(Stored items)
(** *** Sessions *)

(** The user whose sessions a request ends when it succeeds. *)
Definition ends_sessions (q : AdminRequest) : option string :=
  match q with
  | QDeleteUser (Some userId) => Some userId
  | QChangePassword _ (Some req) => Some (adminpb.CP_UserId req)
  | _ => None
  end.

Definition succeeds {A} (r : grpc_result A) : bool :=
  match r with GOk _ => true | GErr _ => false end.

(** What [RevokeUserSessions] leaves. *)
Lemma revoked_sessions a userID token :
  sessions (RevokeUserSessions a userID).2 !! token =
    match sessions a !! token with
    | Some x => if of_user userID x then None else Some x
    | None => None
    end.
Proof using Type.
  unfold RevokeUserSessions. simpl. rewrite map_lookup_filter.
  destruct (sessions a !! token) as [x|]; simpl; [|done].
  destruct (of_user userID x) eqn:E; [by rewrite option_guard_False|by rewrite option_guard_True].
Qed.

Lemma delete_checks_ok s ctx userId b c u :
  delete_checks s ctx (Some userId) b = GOk (c, u) → u = userId.
Proof using Type.
  unfold delete_checks, reject_status, mbind, grpc_bind. intros H.
  repeat (case_match; simplify_eq/=; try done).
Qed.

(** What a request does to the sessions of the process. *)
Definition sessions_after (s : AdminServiceServer B) (q : AdminRequest) (ok : bool)
    (a : Authenticator) : Authenticator :=
  match ends_sessions q with
  | Some userId => if ok then admin_revokeUserSessions s userId a else a
  | None => a
  end.

Lemma admin_handle_sessions s ctx q st :
  as_auth (admin_handle s ctx q st).2
  = sessions_after s q (succeeds (admin_handle s ctx q st).1) (as_auth st).
Proof using Type.
  destruct q as [req|req|id req| | | |]; simpl; try done.
  - unfold admin_CreateUser. unfold sessions_after. simpl.
    destruct (authorizeAdminRPC _ _); [|done]. destruct (validateCreateUserRequest req); [|done].
    by destruct (admin_createUser _ _ _ _ _ _ _).
  - unfold admin_DeleteUser. destruct (delete_checks _ _ _ _) as [[c u]|e] eqn:E.
    + destruct req as [userId|].
      * apply delete_checks_ok in E as ->. by destruct (DeleteUser _ _ _ _ _ _ _) as [[]].
      * unfold delete_checks in E. by destruct (authorizeAdminRPC _ _).
    + unfold sessions_after. by destruct (ends_sessions _).
  - unfold admin_ChangePassword. destruct (password_checks ctx req) as [p|e] eqn:E.
    + assert (req = Some p) as ->.
      { unfold password_checks, mbind, grpc_bind, reject_status in E.
        repeat (case_match; simplify_eq/=; try done). }
      destruct (ChangePassword _ _ _ _ _ _ _ _ _ _) as [[]]; [done|]. by destruct (errors_Is _ _).
    + unfold sessions_after. by destruct (ends_sessions _).
Qed.

(** Sessions and the admin service. When a user is deleted or changes the password through
the service of a process whose validator keeps sessions, every token of that user is refused
from then on, at any time and whatever it was issued for, and the sessions of all other users
stay as they were; a request that fails, and any other request, changes no session. *)
Theorem admin_requests_end_sessions s ctx q st token session now' tctx :
  srv_revokes s = true → sessions (as_auth st) !! token = Some session →
  let '(r, st') := admin_handle s ctx q st in
  if bool_decide (ends_sessions q = Some (User_Id (s_user session))) && succeeds r
  then is_ok (ValidateToken (as_auth st') tctx now' token).1 = false
  else sessions (as_auth st') !! token = Some session.
Proof using Type.
  intros Hrev Htok. pose proof (admin_handle_sessions s ctx q st) as Hs.
  destruct (admin_handle s ctx q st) as [r st']. simpl in Hs. rewrite Hs.
  unfold sessions_after, admin_revokeUserSessions. rewrite Hrev.
  destruct (ends_sessions q) as [userId|]; [|done].
  destruct (succeeds r); [|by rewrite andb_false_r]. rewrite andb_true_r.
  pose proof (revoked_sessions (as_auth st) userId token) as Hr. rewrite Htok in Hr.
  case_bool_decide as Hu.
  - injection Hu as ->. unfold of_user in Hr. rewrite bool_decide_true in Hr by done.
    unfold ValidateToken. destruct (ctx_Err tctx); [done|]. by rewrite Hr.
  - rewrite Hr. unfold of_user. rewrite bool_decide_false; [done|]. congruence.
Qed.

End Server.

(** ** A run: an administrator deletes a user *)

Section Witnesses.
#[local] Existing Instances example_json example_stored_json example_sql_text example_sqlitex
  example_time.

Definition root_user : User := mkUser "u-0" "Root" "root" "" [RoleAdmin].
Definition ada_user : User := mkUser "u-1" "Ada" "ada" "#pw" [RoleAdmin].
Definition root_ctx : Ctx := mkCtx (Some root_user) None.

> _ASSIGNED TASK_
The answer should consist solely of the lines from the first line above through the one with "sessions (RevokeUserSessions a", both included, repeated exactly.

> _EXERCISE SOLUTION_
(** *** Sessions *)

(** The user whose sessions a request ends when it succeeds. *)
Definition ends_sessions (q : AdminRequest) : option string :=
  match q with
  | QDeleteUser (Some userId) => Some userId
  | QChangePassword _ (Some req) => Some (adminpb.CP_UserId req)
  | _ => None
  end.

Definition succeeds {A} (r : grpc_result A) : bool :=
  match r with GOk _ => true | GErr _ => false end.

(** What [RevokeUserSessions] leaves. *)
Lemma revoked_sessions a userID token :
  sessions (RevokeUserSessions a userID).2 !! token =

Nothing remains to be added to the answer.